Curtis employs his signature trick of connecting a mishmash of hypnotic archival footage and seemingly unrelated themes into an engrossing narrative. He explores how power shifted from politicians to bankers in the ’70s, the solipsistic effects of social media echo chambers, untold stories of the younger and elder Assads, the bewildering rise of Trump, the rise and fall of the Occupy movement, the Arab Spring, Prozac, Brexit, the emergence of suicide bombing as a weapon against the West (despite the Qu’ran prohibiting suicide), and even the US government’s deliberate propagation of UFO conspiracies to conceal military arsenal.
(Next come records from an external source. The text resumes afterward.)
(* ===== verification/Frame.v ===== *)
(** * Frames

    [lockframe-proto/src/frame.rs]: a header with its raw payload bytes, and the
    wire encoding [header (128 bytes) ++ payload]. *)

From S2P Require Import Prelude Opcodes Header.

Module Frame.

(** [struct Frame]. *)
Record Frame : Type := { header : FrameHeader; payload : bytes }.

#[global] Instance Frame_eq_dec : EqDecision Frame.
Proof. solve_decision. Defined.

(** [Frame::new]: the payload size field is overwritten with the length. *)
Definition new (header : FrameHeader) (payload : bytes) : Frame :=
  {| header := FrameHeader.set_payload_size (as_u32 (zlen payload)) header;
     payload := payload |}.

(** [Frame::encode] appends to the destination buffer. *)
Definition encode (f : Frame) : M bytes ProtocolError unit := λ dst,
  if FrameHeader.MAX_PAYLOAD_SIZE <? zlen (payload f) then
    (Err (PayloadTooLarge (zlen (payload f)) FrameHeader.MAX_PAYLOAD_SIZE), dst)
  else
    (Ok tt, (dst ++ FrameHeader.to_bytes (header f)) ++ payload f).

(** The [debug_assert_eq!] at the head of [encode] (debug builds only). *)
Definition encode_debug_assert (f : Frame) : bool :=
  zlen (payload f) =? FrameHeader.payload_size (header f).

(** [Frame::decode]. *)
Definition decode (bs : bytes) : outcome ProtocolError Frame :=
  header ← FrameHeader.from_bytes bs;
  let payload_size := FrameHeader.payload_size header in
  match checked_add_u64 FrameHeader.SIZE payload_size with
  | None => Err (PayloadTooLarge payload_size FrameHeader.MAX_PAYLOAD_SIZE)
  | Some total_size =>
      if zlen bs <? total_size then
        Err (FrameTruncated payload_size (saturating_sub (zlen bs) FrameHeader.SIZE))
      else
        Ok {| header := header;
              payload := slice (Z.to_nat FrameHeader.SIZE) (Z.to_nat total_size) bs |}
  end.

(** ** Lemmas *)

(** The invariant documented on [Frame]: the size field is the payload length
    and within the limit, under a valid header. *)
Record wf (f : Frame) : Prop := {
  wf_header : FrameHeader.wf (header f);
  wf_valid : FrameHeader.valid (header f);
  wf_size : FrameHeader.payload_size (header f) = zlen (payload f);
}.

Lemma wf_bound f : wf f → zlen (payload f) ≤ FrameHeader.MAX_PAYLOAD_SIZE.
Proof. intros [? (?&?&?) <-]. done. Qed.

Lemma new_payload_size h p :
  zlen p < U32_MOD → FrameHeader.payload_size (header (new h p)) = zlen p.
Proof.
  intros. unfold new, FrameHeader.payload_size, as_u32; cbn -[Z.modulo].
  pose proof (zlen_nonneg p).
  rewrite Z.mod_small, from_to_be_bytes by (cbn; lia). done.
Qed.

Lemma frame_new_wf h p :
  FrameHeader.wf h → FrameHeader.magic h = FrameHeader.MAGIC →
  FrameHeader.version h = FrameHeader.VERSION →
  zlen p ≤ FrameHeader.MAX_PAYLOAD_SIZE → wf (new h p).
Proof.
  intros Hwf Hm Hv Hp.
  assert (zlen p < U32_MOD) by (cbv [FrameHeader.MAX_PAYLOAD_SIZE] in Hp; lia).
  split; [by apply FrameHeader.set_payload_size_wf| |by apply new_payload_size].
  split_and!; [done..|]. by rewrite new_payload_size.
Qed.

Lemma encode_Ok f dst :
  zlen (payload f) ≤ FrameHeader.MAX_PAYLOAD_SIZE →
  encode f dst = (Ok tt, dst ++ FrameHeader.to_bytes (header f) ++ payload f).
Proof. intros. unfold encode. rewrite (proj2 (Z.ltb_ge _ _)) by done. by rewrite app_assoc. Qed.

Lemma decode_app f rest :
  wf f → decode (FrameHeader.to_bytes (header f) ++ payload f ++ rest) = Ok f.
Proof.
  intros Hf. pose proof (wf_bound _ Hf) as Hb. destruct Hf as [Hwf Hv Hs].
  unfold decode. rewrite FrameHeader.from_bytes_to_bytes by done. munfold.
  unfold checked_add_u64, FrameHeader.SIZE. rewrite Hs.
  pose proof (zlen_nonneg rest). pose proof (zlen_nonneg (payload f)).
  cbv [FrameHeader.MAX_PAYLOAD_SIZE] in Hb.
  rewrite (proj2 (Z.ltb_lt _ _)) by lia.
  rewrite !zlen_app, FrameHeader.zlen_to_bytes, (proj2 (Z.ltb_ge _ _)) by (done || (cbv [FrameHeader.SIZE]; lia)).
  destruct f as [h p]; cbn [header payload] in *. do 2 f_equal.
  rewrite slice_skip by (rewrite FrameHeader.length_to_bytes by done; lia).
  rewrite FrameHeader.length_to_bytes by done.
  replace (Z.to_nat (128 + zlen p) - 128)%nat with (length p) by (unfold zlen; lia).
  by apply slice_here.
Qed.

Lemma decode_total bs : decode bs ≠ Panic.
Proof.
  unfold decode, FrameHeader.from_bytes. munfold. repeat (case_match; simplify_eq/=); try done.
Qed.

Lemma decode_Ok bs f :
  decode bs = Ok f →
  wf f ∧ ∃ rest, bs = FrameHeader.to_bytes (header f) ++ payload f ++ rest.
Proof.
  unfold decode. munfold. intros H. case_match eqn:E; simplify_eq.
  apply FrameHeader.from_bytes_Ok in E as (Hl & -> & Hv).
  pose proof Hv as (_&_&Hmax). set (h := FrameHeader.layout bs) in *.
  unfold checked_add_u64, FrameHeader.SIZE, saturating_sub in H.
  repeat case_match; simplify_eq. bool_to_prop.
  pose proof (from_be_bytes_range (FrameHeader.h_payload_size h)) as [Hge _].
  fold (FrameHeader.payload_size h) in Hge. unfold zlen in *.
  set (n := FrameHeader.payload_size h) in *.
  split; [split|]; cbn [header payload].
  - by apply FrameHeader.layout_wf.
  - done.
  - unfold zlen. rewrite length_slice by lia. lia.
  - exists (drop (128 + Z.to_nat n) bs).
    unfold h. rewrite FrameHeader.to_bytes_layout by done.
    change (Z.to_nat 128) with 128%nat.
    replace (Z.to_nat (128 + n)) with (128 + Z.to_nat n)%nat by lia.
    rewrite app_assoc, <-slice_from_0, slice_glue, slice_from_0 by lia.
    symmetry. apply take_drop.
Qed.

(** ** Properties *)

(** A small frame used by the witnesses. *)
Definition sample : Frame :=
  new (FrameHeader.set_room_id 9 (FrameHeader.new Opcode.AppMessage)) [Byte.x01; Byte.xff].

Lemma sample_wf : wf sample.
Proof. apply frame_new_wf; [auto with lockframe|by vm_compute..]. Qed.

(** C8: wire round trip.  A frame that satisfies the documented invariant is
    encoded, after whatever the buffer already holds, as its 128 header bytes
    and its payload; decoding those bytes, followed by any trailing data, gives
    the frame back. *)
Theorem encode_decode_roundtrip f dst :
  wf f →
  ∃ wire, encode f dst = (Ok tt, dst ++ wire)
    ∧ zlen wire = FrameHeader.SIZE + zlen (payload f)
    ∧ ∀ rest, decode (wire ++ rest) = Ok f.
Proof.
  intros Hf. exists (FrameHeader.to_bytes (header f) ++ payload f).
  split_and!; [by apply encode_Ok, wf_bound|..].
  - rewrite zlen_app, FrameHeader.zlen_to_bytes by apply Hf. done.
  - intros rest. rewrite <-app_assoc. by apply decode_app.
Qed.

Lemma encode_decode_roundtrip_witness :
  ∃ wire, encode sample [] = (Ok tt, wire) ∧ decode wire = Ok sample.
Proof.
  destruct (encode_decode_roundtrip sample [] sample_wf) as (wire & He & _ & Hd).
  exists wire. split; [exact He|]. rewrite <-(app_nil_r wire). apply Hd.
Defined.

(** C29: the decoder accepts only what the encoder writes: a decoded frame
    satisfies the invariant (valid magic and version, size field equal to the
    payload length and at most 16 MB) and encoding it gives back exactly the
    consumed prefix of the input. *)
Theorem decode_sound bs f :
  decode bs = Ok f →
  wf f ∧ encode f [] = (Ok tt, take (128 + length (payload f)) bs).
Proof.
  intros H. apply decode_Ok in H as [Hf [rest Hr]]. split; [done|].
  rewrite encode_Ok by by apply wf_bound. rewrite app_nil_l. f_equal.
  rewrite Hr, app_assoc. symmetry. apply take_app_exact.
  rewrite length_app, FrameHeader.length_to_bytes by apply Hf. done.
Qed.

Lemma decode_sound_witness :
  let bs := FrameHeader.to_bytes (header sample) ++ payload sample ++ [Byte.x2a] in
  wf sample ∧ encode sample [] = (Ok tt, take 130 bs).
Proof. apply (decode_sound _ sample). vm_compute. reflexivity. Defined.

(** The decoder never panics, and each error names the first check that
    fails, in the order length, magic, version, size limit, truncation, with
    the values the check compared. *)
Theorem decode_errors bs :
  match decode bs with
  | Ok f => wf f
  | Err (FrameTooShort expected actual) =>
      expected = 128 ∧ actual = zlen bs ∧ zlen bs < 128
  | Err InvalidMagic =>
      128 ≤ zlen bs ∧ FrameHeader.magic (FrameHeader.layout bs) ≠ FrameHeader.MAGIC
  | Err (UnsupportedVersion v) =>
      128 ≤ zlen bs ∧ FrameHeader.magic (FrameHeader.layout bs) = FrameHeader.MAGIC
      ∧ v = FrameHeader.version (FrameHeader.layout bs) ∧ v ≠ 1
  | Err (PayloadTooLarge size max) =>
      128 ≤ zlen bs ∧ size = FrameHeader.payload_size (FrameHeader.layout bs)
      ∧ max = 16777216 ∧ max < size
  | Err (FrameTruncated expected actual) =>
      FrameHeader.valid (FrameHeader.layout bs)
      ∧ expected = FrameHeader.payload_size (FrameHeader.layout bs)
      ∧ actual = zlen bs - 128 ∧ 0 ≤ actual < expected
  | Err _ => False
  | Panic => False
  end.
Proof.
  destruct (decode bs) as [f|e|] eqn:E; [by apply decode_Ok in E as [? _]|..];
    revert E; unfold decode, FrameHeader.from_bytes, checked_add_u64, saturating_sub,
      FrameHeader.valid, FrameHeader.magic, FrameHeader.version, FrameHeader.payload_size,
      FrameHeader.SIZE; munfold; intros; repeat case_match; simplify_eq; bool_to_prop;
    try lia; cbv [FrameHeader.MAX_PAYLOAD_SIZE FrameHeader.VERSION] in *; split_and!; auto; lia.
Qed.

End Frame.
Abbreviation Frame := Frame.Frame.

#[export] Hint Resolve Frame.wf_header Frame.wf_valid : lockframe.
Underlying all these themes and endlessly entertaining historical tangents is one eerie assertion: the power of truth is dying. In replacement, we have the government tactic of ‘perception management’ – the theatrical black-and-whiting of complex events by those in charge, producing a make-believe story where the world is neatly divided into good and evil.
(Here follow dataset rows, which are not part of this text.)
(* ===== verification/SenderKeyStore.v ===== *)
(** * The sender key store

    [lockframe-client/src/sender_key_store.rs]: one ratchet per room member, all
    derived from the epoch secret; encryption as oneself and decryption of the
    members' messages. *)

From S2P Require Import Prelude Header SenderKeys.

Module SenderKeyStore.
Import SymmetricRatchet.

(** [struct SenderKeyStore]. *)
Record SenderKeyStore : Type := { epoch : Z; ratchets : gmap Z SymmetricRatchet }.

Section store.
Context `{Primitives}.

(** [SenderKeyStore::initialize_epoch]. *)
Definition initialize_epoch (epoch_secret : bytes) (epoch : Z) (member_indices : list Z) :
    SenderKeyStore :=
  {| epoch := epoch;
     ratchets :=
       foldl (λ ratchets sender_index,
           let seed := derive_sender_key_seed epoch_secret epoch sender_index in
           <[sender_index := SymmetricRatchet.new seed]> ratchets) ∅ member_indices |}.

(** [SenderKeyStore::member_count], [has_member], [generation]. *)
Definition member_count (s : SenderKeyStore) : Z := Z.of_nat (size (ratchets s)).
Definition has_member (sender_index : Z) (s : SenderKeyStore) : bool :=
  bool_decide (is_Some (ratchets s !! sender_index)).
Definition generation (sender_index : Z) (s : SenderKeyStore) : option Z :=
  SymmetricRatchet.generation <$> ratchets s !! sender_index.

(** [self.ratchets.get_mut(&i).ok_or(UnknownSender)?] and a call on the ratchet
    it returns, which is updated in place. *)
Definition with_ratchet {A} (sender_index : Z) (m : M SymmetricRatchet SenderKeyError A) :
    M SenderKeyStore SenderKeyError A := λ s,
  match ratchets s !! sender_index with
  | None => (Err (SenderKeyError.UnknownSender sender_index), s)
  | Some ratchet =>
      let '(res, ratchet) := m ratchet in
      (res, {| epoch := epoch s; ratchets := <[sender_index := ratchet]> (ratchets s) |})
  end.

(** [SenderKeyStore::encrypt]. *)
Definition encrypt (sender_index : Z) (plaintext random_bytes : bytes) :
    M SenderKeyStore SenderKeyError EncryptedMessage :=
  message_key ← with_ratchet sender_index advance;
  s ← m_get;
  m_lift (encryption.encrypt_message plaintext message_key (epoch s) sender_index random_bytes).

(** [SenderKeyStore::decrypt]. *)
Definition decrypt (encrypted : EncryptedMessage) : M SenderKeyStore SenderKeyError bytes :=
  s ← m_get;
  if negb (EncryptedMessage.epoch encrypted =? epoch s) then
    m_err (SenderKeyError.EpochMismatch (epoch s) (EncryptedMessage.epoch encrypted))
  else
    message_key ← with_ratchet (EncryptedMessage.sender_index encrypted)
                    (advance_to (EncryptedMessage.generation encrypted));
    m_lift (encryption.decrypt_message encrypted message_key).

(** ** The invariant: every ratchet lies on its member's chain *)
Definition seed_of (secret : bytes) (s : SenderKeyStore) (i : Z) : bytes :=
  derive_sender_key_seed secret (epoch s) i.
Definition derived (secret : bytes) (s : SenderKeyStore) : Prop :=
  ∀ i r, ratchets s !! i = Some r →
    ∃ g, 0 ≤ g ≤ U32_MAX ∧ r = at_gen (seed_of secret s i) g.
(** The store with member [i] moved to generation [g]. *)
Definition moved (secret : bytes) (i g : Z) (s : SenderKeyStore) : SenderKeyStore :=
  {| epoch := epoch s; ratchets := <[i := at_gen (seed_of secret s i) g]> (ratchets s) |}.

Lemma moved_id secret i g s :
  ratchets s !! i = Some (at_gen (seed_of secret s i) g) → moved secret i g s = s.
Proof. intros Hi. unfold moved. rewrite insert_id by done. by destruct s. Qed.

Lemma derived_moved secret i g s :
  derived secret s → 0 ≤ g ≤ U32_MAX → derived secret (moved secret i g s).
Proof.
  intros Hd Hg j r. cbn. rewrite lookup_insert_Some. intros [[<- <-]|[_ Hr]]; eauto.
Qed.

Lemma initialize_epoch_lookup secret e members i :
  ratchets (initialize_epoch secret e members) !! i
  = if bool_decide (i ∈ members) then Some (at_gen (derive_sender_key_seed secret e i) 0) else None.
Proof.
  unfold initialize_epoch; cbn [ratchets].
  induction members as [|j members IH] using rev_ind; [done|].
  rewrite foldl_app; cbn. rewrite lookup_insert. destruct (decide (j = i)) as [->|E].
  - by rewrite bool_decide_true by set_solver.
  - rewrite IH. erewrite bool_decide_ext; [done|]. rewrite elem_of_app, list_elem_of_singleton.
    naive_solver.
Qed.

Lemma initialize_epoch_derived secret e members :
  derived secret (initialize_epoch secret e members).
Proof.
  intros i r. rewrite initialize_epoch_lookup. case_bool_decide; intros; simplify_eq.
  exists 0. split; [lia|done].
Qed.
HyperNormalisation forces the viewer to pinpoint the line between reality and fiction. But the closer you look, the more it disappears – perhaps most poignantly demonstrated by a chapter on the Iraq war. In 2002, Number 10 finally had the evidence they required for war; an alleged source close to Saddam Hussein described containers packed with VX and sarin nerve gas. But in a surreal turn of events, an MI6 agent later noticed that the details provided had been plucked out of a cheesy 1996 blockbuster, called The Rock, featuring Nicholas Cage and Sean Connery.
Curtis does not hide from us the gruesome macabre imagery of bomb blasts and blood-laden streets. He strives to jar the viewer out of our desensitised escapism. Yet interspersed among these harrowing scenes are depictions of the calm, almost tacky kind of world we retreat into. Footage of Soviet executions are muddled together with Jane Fonda fitness videos. A suicide bomb attack is disrupted by shots of rotating fairground rides. Curtis masterfully pulls us back and forth from the bloody to the sanitised, and in doing so demonstrates how easily we flick between the horrors of the world and our cots of consumption, sheltered by cybernetic bubbles that serve to reinforce our narcissism and complacency.
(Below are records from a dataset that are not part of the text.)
Lemma submit_reliable `{!StorageReliable} f st :
  inv st → let room := FrameHeader.room_id (Frame.header f) in
  next_of room st = zlen (log (snd st) room) → zlen (log (snd st) room) < U64_MAX →
  accepts f = true →
  let '(r, st') := submit f st in
  assigned room [r] = [zlen (log (snd st) room)]
  ∧ log (snd st') room
    = log (snd st) room ++ [rebuild_frame_with_index f (zlen (log (snd st) room))].
Proof.
  destruct st as [q s]. intros Hi room Hn Hb Ha. cbn in Hn, Hb. unfold submit.
  destruct (process_accepted f (q, s) Hn Hb Ha) as (acts & [q' s'] & Hp).
  pose proof (process_frame_spec f q s Hi) as Hs. cbn zeta in Hs. rewrite Hp in *.
  destruct Hs as (_ & [Hl _] & Hs). unfold accepts in Ha.
  destruct (is_welcome f); [by rewrite andb_false_r in Ha|].
  destruct Hs as (i & -> & _ & _ & Hin & _). cbn [commit fst snd]. fold room.
  assert (i = zlen (log s room)) as -> by exact (eq_trans Hin Hn).
  pose proof (store_reliable room (rebuild_frame_with_index f (zlen (log s room))) s') as [s'' Hst].
  pose proof (store_frame_ok room (zlen (log s' room)) (rebuild_frame_with_index f (zlen (log s room))) s') as Hok.
  rewrite Hst in Hok. rewrite Hl in *. rewrite Hst. cbn. rewrite Z.eqb_refl.
  split; [done|]. apply Hok.
Qed.

Lemma submit_rejected f st :
  inv st → accepts f = false → assigned (FrameHeader.room_id (Frame.header f)) [fst (submit f st)] = [].
Proof.
  destruct st as [q s]. intros Hi Ha. pose proof (process_frame_spec f q s Hi) as Hp. cbn zeta in Hp.
  unfold submit. destruct (process_frame f (q, s)) as [[acts|e|] [q' s']]; [|done..].
  destruct Hp as (Hv & _ & Hp). unfold accepts in Ha. rewrite Hv in Ha. cbn in Ha.
  apply negb_false_iff in Ha. rewrite Ha in Hp. by destruct Hp as [-> _].
Qed.

(** The reference: the frames of [room], in order, carrying consecutive indices
    from [n]. *)
Fixpoint sequence_from (n room : Z) (frames : list Frame) : list Frame :=
  match frames with
  | [] => []
  | f :: frames =>
      if accepts f && (FrameHeader.room_id (Frame.header f) =? room)
      then rebuild_frame_with_index f n :: sequence_from (n + 1) room frames
      else sequence_from n room frames
  end.

Lemma submit_all_reliable `{!StorageReliable} frames st :
  inv st → (∀ room, next_of room st = zlen (log (snd st) room)) →
  (∀ room, zlen (log (snd st) room) + zlen frames ≤ U64_MAX) →
  ∀ room,
  let '(rs, st') := submit_all frames st in
  log (snd st') room
    = log (snd st) room ++ sequence_from (zlen (log (snd st) room)) room frames
  ∧ assigned room rs = seqZ (zlen (log (snd st) room))
      (zlen (sequence_from (zlen (log (snd st) room)) room frames)).
Proof.
  revert st. induction frames as [|f frames IH]; intros st Hi Hn Hb room; cbn [submit_all].
  { cbn. by rewrite app_nil_r. }
  set (room' := FrameHeader.room_id (Frame.header f)).
  assert (∀ x, zlen (log (snd st) x) < U64_MAX ∧ zlen (log (snd st) x) + 1 + zlen frames ≤ U64_MAX) as Hb'.
  { intros x. specialize (Hb x). rewrite zlen_cons in Hb. pose proof (zlen_nonneg frames). lia. }
  pose proof (submit_spec f st Hi) as Hs. cbn zeta in Hs. fold room' in Hs.
  pose proof (submit_reliable f st Hi (Hn _) (proj1 (Hb' _))) as Hrel. fold room' in Hrel.
  pose proof (submit_rejected f st Hi) as Hrej. fold room' in Hrej.
  destruct (submit f st) as [r st1]. destruct Hs as (Hi1 & Hoth & Hroom). cbn [fst] in Hrej.
  assert (∀ x, log (snd st1) x
    = log (snd st) x ++ (if accepts f && (room' =? x)
                         then [rebuild_frame_with_index f (zlen (log (snd st) x))] else [])
    ∧ next_of x st1 = zlen (log (snd st1) x)
    ∧ assigned x [r] = if accepts f && (room' =? x) then [zlen (log (snd st) x)] else []) as Hstep.
  { intros x. destruct (decide (x = room')) as [->|Hx].
    - rewrite Z.eqb_refl, andb_true_r. destruct (accepts f).
      + destruct (Hrel eq_refl) as [Ha Hl]. destruct Hroom as [(Hc & _)|(i & Hc & Hii & Hn1 & _)]; [congruence|].
        rewrite Hl, zlen_app, Ha. split_and!; [done| |done].
        change (zlen [rebuild_frame_with_index f (zlen (log (snd st) room'))]) with 1.
        rewrite Hn1, Hii, Hn. done.
      + specialize (Hrej eq_refl). destruct Hroom as [(_ & -> & ->)|(i & Hc & _)]; [|congruence].
        by rewrite app_nil_r, Hn.
    - rewrite (proj2 (Z.eqb_neq room' x)), andb_false_r by done.
      destruct (Hoth x Hx) as (-> & -> & ->). by rewrite app_nil_r, Hn. }
  specialize (IH st1 Hi1 (λ x, proj1 (proj2 (Hstep x)))).
  assert (∀ x, zlen (log (snd st1) x) + zlen frames ≤ U64_MAX) as Hb1.
  { intros x. rewrite (proj1 (Hstep x)), zlen_app. pose proof (Hb' x).
    destruct (accepts f && _); unfold zlen in *; cbn [length]; lia. }
  specialize (IH Hb1 room). destruct (submit_all frames st1) as [rs st'].
  destruct IH as [IH1 IH2]. destruct (Hstep room) as (Hl & _ & Ha).
  rewrite assigned_cons, Ha, IH1, IH2, Hl. cbn [sequence_from]. fold room'.
  destruct (accepts f && (room' =? room)).
  - rewrite zlen_app, <-app_assoc. cbn [app].
    change (zlen [rebuild_frame_with_index f (zlen (log (snd st) room))]) with 1.
    split; [done|]. rewrite zlen_cons.
    pose proof (zlen_nonneg (sequence_from (zlen (log (snd st) room) + 1) room frames)).
    rewrite (seqZ_cons (zlen (log (snd st) room))) by lia. f_equal. f_equal; lia.
  - by rewrite app_nil_r.
Qed.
Sometimes it feels like HyperNormalisation is playing precisely the same trick as those in charge: baffling and bombarding us with collages and montages while offering coherent conclusions that, in our confused state, we’re all too eager to accept as our new reality. No doubt Curtis would expect us to challenge his story, and avoid falling into the same trap he’s warning us against. The crucial step, he claims, is the capacity to imagine an alternative system, but it may take a while. Once you’ve left the cave, it takes time for your eyes to adjust to the sun.